[WORK REQUEST]
From the records that follow, copy every line that contains the word "bool".
*** Opening INPUT FOR THIS TASK ***
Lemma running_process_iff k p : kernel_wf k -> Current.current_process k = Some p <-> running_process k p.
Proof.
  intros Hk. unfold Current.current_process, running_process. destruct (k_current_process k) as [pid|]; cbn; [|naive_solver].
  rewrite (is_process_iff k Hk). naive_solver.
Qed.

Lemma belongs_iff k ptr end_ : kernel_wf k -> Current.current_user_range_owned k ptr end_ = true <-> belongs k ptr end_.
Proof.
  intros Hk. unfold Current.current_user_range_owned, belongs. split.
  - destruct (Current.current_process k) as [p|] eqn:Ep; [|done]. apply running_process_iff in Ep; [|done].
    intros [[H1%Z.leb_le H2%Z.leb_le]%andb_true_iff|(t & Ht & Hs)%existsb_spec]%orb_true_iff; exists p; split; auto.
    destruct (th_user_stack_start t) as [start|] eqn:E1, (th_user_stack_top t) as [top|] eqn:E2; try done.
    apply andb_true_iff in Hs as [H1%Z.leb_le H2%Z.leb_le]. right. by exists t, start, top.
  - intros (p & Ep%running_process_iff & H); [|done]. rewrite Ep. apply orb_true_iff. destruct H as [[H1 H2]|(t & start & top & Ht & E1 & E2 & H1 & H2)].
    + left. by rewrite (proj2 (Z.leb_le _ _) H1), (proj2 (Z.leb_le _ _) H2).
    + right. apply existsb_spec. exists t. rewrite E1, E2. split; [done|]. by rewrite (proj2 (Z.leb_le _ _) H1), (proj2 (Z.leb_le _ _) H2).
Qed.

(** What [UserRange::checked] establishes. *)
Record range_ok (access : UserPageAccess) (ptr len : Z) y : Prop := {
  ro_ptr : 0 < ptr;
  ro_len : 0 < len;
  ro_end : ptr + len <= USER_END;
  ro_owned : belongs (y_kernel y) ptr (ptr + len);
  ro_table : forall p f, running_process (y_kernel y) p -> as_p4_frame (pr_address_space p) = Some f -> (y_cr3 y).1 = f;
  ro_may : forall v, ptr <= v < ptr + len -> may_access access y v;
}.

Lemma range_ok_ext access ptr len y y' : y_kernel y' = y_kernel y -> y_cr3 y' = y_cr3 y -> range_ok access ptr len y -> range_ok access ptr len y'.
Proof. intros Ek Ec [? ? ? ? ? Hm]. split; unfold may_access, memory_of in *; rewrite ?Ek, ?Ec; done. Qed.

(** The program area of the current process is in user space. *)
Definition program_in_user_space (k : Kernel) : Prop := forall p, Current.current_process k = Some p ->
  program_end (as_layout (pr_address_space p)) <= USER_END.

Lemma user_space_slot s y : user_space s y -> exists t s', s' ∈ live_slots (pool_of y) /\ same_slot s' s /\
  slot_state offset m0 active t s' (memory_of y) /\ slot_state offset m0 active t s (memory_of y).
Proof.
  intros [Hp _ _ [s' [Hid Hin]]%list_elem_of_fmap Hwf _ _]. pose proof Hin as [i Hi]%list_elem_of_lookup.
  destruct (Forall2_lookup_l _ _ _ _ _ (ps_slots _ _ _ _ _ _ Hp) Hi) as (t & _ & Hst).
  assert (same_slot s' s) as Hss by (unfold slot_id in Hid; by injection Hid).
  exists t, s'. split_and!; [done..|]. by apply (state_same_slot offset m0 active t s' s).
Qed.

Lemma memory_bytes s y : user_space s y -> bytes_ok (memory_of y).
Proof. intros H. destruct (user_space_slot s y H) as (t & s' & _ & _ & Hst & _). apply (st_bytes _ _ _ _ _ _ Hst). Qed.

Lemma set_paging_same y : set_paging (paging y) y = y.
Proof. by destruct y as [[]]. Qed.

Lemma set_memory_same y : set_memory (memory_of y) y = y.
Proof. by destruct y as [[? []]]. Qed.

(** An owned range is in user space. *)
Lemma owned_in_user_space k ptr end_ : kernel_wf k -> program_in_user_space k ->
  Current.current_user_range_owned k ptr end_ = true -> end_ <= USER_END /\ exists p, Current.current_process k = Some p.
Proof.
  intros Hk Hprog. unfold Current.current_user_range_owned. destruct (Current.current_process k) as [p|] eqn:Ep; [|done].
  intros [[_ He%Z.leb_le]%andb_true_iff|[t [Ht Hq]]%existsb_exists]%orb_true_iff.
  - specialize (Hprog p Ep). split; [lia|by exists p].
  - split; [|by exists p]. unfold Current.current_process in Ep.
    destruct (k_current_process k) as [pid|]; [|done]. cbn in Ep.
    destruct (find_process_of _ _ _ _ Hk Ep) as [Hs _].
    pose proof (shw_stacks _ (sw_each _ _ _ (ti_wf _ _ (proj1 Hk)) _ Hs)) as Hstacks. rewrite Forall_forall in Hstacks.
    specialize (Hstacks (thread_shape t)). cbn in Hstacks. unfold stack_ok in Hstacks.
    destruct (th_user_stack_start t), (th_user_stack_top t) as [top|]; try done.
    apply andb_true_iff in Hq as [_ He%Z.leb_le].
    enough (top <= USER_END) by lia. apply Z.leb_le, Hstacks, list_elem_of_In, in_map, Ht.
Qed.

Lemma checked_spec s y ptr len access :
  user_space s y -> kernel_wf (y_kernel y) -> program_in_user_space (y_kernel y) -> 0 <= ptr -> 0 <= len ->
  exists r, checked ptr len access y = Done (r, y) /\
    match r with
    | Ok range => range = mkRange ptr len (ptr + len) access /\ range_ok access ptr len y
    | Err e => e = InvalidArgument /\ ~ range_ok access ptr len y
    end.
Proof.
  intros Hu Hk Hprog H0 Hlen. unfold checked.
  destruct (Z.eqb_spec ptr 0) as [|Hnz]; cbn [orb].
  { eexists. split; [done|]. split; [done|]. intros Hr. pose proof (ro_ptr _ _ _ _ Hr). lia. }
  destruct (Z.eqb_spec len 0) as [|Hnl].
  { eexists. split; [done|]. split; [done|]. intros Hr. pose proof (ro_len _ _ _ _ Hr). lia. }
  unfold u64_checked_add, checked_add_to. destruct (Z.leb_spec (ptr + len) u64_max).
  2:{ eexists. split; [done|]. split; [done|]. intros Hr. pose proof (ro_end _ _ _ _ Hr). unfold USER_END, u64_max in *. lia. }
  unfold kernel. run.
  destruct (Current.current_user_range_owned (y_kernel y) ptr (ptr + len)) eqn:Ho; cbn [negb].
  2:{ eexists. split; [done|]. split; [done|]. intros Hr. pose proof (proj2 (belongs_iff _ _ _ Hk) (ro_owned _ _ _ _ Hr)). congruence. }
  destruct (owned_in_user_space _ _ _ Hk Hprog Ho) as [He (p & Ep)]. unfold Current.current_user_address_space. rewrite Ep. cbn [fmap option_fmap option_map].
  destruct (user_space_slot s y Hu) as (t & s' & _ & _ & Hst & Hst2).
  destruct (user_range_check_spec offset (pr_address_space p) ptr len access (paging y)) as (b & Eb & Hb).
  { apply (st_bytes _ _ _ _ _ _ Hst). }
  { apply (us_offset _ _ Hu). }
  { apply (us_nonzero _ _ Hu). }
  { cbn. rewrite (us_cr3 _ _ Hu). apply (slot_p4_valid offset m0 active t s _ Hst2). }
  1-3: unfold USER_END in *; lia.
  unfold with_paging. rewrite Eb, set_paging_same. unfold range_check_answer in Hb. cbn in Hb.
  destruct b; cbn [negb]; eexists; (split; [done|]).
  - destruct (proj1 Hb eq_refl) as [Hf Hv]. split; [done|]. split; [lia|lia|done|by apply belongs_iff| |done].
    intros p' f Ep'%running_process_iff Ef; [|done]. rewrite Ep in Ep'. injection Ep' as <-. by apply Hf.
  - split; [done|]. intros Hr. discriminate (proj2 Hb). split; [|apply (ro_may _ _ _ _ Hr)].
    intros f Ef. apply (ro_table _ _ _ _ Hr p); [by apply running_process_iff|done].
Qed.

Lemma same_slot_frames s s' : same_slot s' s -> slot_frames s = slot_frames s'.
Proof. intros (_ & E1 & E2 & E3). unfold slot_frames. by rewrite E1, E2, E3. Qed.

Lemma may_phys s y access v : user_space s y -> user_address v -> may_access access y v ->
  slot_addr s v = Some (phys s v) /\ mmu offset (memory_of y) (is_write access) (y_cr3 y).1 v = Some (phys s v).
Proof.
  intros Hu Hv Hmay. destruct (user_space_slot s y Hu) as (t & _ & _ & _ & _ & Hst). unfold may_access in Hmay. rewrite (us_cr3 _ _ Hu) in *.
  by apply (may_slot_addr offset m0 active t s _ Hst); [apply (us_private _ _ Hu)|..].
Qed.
*** Closing INPUT FOR THIS TASK ***
*** Opening INPUT FOR THIS TASK ***
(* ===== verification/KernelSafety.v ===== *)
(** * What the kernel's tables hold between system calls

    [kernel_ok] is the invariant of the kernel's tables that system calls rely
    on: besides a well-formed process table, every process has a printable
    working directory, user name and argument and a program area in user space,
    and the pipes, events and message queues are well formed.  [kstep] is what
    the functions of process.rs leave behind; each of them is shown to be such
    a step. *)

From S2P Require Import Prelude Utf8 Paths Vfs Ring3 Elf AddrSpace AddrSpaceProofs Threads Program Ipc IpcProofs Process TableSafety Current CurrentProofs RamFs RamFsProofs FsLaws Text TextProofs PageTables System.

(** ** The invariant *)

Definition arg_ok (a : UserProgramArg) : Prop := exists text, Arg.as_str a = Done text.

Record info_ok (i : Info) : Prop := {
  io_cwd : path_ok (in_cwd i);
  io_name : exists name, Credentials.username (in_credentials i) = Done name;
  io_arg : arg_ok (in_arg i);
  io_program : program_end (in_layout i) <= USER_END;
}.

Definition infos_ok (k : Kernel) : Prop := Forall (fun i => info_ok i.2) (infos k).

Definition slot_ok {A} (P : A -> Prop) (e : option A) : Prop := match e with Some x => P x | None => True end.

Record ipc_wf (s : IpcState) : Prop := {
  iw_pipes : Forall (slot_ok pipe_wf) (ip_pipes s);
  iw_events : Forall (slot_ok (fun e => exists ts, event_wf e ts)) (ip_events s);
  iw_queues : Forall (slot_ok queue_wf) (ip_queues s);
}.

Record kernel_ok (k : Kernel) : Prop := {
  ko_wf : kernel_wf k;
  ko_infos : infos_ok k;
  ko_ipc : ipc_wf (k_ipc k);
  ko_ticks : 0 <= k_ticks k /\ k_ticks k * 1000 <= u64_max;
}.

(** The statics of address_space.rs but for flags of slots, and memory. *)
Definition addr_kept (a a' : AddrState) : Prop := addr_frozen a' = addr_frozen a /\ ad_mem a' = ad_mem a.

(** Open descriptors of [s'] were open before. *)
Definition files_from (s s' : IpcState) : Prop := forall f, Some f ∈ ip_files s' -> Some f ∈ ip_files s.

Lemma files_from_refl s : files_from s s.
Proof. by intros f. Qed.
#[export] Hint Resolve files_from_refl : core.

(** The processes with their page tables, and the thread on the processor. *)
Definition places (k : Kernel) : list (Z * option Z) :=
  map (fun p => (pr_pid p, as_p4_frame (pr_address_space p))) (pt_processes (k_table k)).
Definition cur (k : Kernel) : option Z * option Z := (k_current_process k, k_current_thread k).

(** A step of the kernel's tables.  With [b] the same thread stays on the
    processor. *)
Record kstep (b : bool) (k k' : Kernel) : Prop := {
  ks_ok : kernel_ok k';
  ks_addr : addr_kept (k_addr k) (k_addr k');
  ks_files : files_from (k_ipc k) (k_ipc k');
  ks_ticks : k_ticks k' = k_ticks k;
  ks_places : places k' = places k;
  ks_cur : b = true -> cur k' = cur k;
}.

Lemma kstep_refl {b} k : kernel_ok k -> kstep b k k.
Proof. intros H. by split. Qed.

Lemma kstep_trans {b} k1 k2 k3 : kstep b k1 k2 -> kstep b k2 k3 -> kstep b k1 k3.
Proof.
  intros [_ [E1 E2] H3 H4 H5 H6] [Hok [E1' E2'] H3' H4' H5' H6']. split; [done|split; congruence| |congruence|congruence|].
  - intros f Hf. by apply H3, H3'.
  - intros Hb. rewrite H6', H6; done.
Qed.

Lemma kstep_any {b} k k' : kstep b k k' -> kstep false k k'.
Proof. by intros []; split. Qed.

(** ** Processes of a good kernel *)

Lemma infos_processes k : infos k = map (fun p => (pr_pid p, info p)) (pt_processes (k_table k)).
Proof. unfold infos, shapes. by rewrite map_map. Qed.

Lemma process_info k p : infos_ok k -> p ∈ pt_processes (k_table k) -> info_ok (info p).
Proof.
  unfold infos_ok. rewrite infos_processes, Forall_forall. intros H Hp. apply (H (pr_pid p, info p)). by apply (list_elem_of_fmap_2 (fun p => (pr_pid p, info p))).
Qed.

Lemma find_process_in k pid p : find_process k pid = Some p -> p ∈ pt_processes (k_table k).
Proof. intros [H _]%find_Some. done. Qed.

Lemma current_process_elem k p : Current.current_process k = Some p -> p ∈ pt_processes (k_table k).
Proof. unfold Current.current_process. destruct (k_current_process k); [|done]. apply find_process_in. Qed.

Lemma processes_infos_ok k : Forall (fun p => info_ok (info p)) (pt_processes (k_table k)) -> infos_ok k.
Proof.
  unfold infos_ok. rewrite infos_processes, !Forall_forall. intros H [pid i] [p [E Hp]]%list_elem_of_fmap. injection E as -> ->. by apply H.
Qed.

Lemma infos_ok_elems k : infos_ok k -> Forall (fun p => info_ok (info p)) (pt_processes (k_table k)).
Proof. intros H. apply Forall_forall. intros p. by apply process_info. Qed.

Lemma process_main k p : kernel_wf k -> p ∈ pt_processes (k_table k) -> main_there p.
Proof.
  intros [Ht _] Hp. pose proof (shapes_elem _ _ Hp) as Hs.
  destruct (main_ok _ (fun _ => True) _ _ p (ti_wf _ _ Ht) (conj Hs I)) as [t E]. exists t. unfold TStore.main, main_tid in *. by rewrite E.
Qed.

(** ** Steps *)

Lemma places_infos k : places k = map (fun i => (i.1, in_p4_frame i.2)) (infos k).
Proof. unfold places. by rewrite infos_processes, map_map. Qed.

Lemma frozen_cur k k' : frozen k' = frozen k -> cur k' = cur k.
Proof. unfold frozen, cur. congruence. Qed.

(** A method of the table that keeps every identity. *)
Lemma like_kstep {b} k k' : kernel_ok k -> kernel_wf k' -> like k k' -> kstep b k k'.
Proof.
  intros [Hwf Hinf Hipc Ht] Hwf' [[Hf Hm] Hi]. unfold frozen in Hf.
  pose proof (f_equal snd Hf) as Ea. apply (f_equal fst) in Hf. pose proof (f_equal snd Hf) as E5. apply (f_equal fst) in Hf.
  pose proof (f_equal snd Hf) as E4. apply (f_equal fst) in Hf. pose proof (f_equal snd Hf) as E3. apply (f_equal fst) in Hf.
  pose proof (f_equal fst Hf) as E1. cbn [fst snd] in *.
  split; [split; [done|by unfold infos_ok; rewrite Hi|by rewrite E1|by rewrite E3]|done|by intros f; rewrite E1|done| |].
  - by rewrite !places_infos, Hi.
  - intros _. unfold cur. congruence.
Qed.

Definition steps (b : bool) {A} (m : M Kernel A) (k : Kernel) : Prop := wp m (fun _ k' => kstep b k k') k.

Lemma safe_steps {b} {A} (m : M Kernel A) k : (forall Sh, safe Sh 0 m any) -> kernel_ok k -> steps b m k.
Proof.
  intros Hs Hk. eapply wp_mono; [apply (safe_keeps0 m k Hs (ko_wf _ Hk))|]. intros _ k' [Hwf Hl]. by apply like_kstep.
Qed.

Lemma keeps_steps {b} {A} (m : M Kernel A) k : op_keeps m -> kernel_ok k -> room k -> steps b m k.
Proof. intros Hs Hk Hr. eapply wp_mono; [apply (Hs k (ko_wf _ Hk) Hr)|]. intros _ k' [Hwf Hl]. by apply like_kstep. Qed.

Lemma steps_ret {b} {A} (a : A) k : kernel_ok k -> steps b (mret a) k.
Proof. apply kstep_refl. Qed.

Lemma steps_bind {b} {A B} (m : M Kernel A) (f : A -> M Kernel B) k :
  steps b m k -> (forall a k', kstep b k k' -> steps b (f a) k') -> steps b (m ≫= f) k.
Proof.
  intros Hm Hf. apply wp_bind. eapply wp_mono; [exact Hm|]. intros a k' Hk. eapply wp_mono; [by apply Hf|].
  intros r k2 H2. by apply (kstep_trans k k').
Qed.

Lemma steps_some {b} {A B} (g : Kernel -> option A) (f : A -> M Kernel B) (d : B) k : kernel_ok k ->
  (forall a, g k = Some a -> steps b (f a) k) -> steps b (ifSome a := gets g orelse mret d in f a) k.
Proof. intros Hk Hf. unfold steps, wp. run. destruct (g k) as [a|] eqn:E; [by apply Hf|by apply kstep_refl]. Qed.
*** Closing INPUT FOR THIS TASK ***
[EXERCISE RESPONSE]
Record kstep (b : bool) (k k' : Kernel) : Prop := {
Definition steps (b : bool) {A} (m : M Kernel A) (k : Kernel) : Prop := wp m (fun _ k' => kstep b k k') k.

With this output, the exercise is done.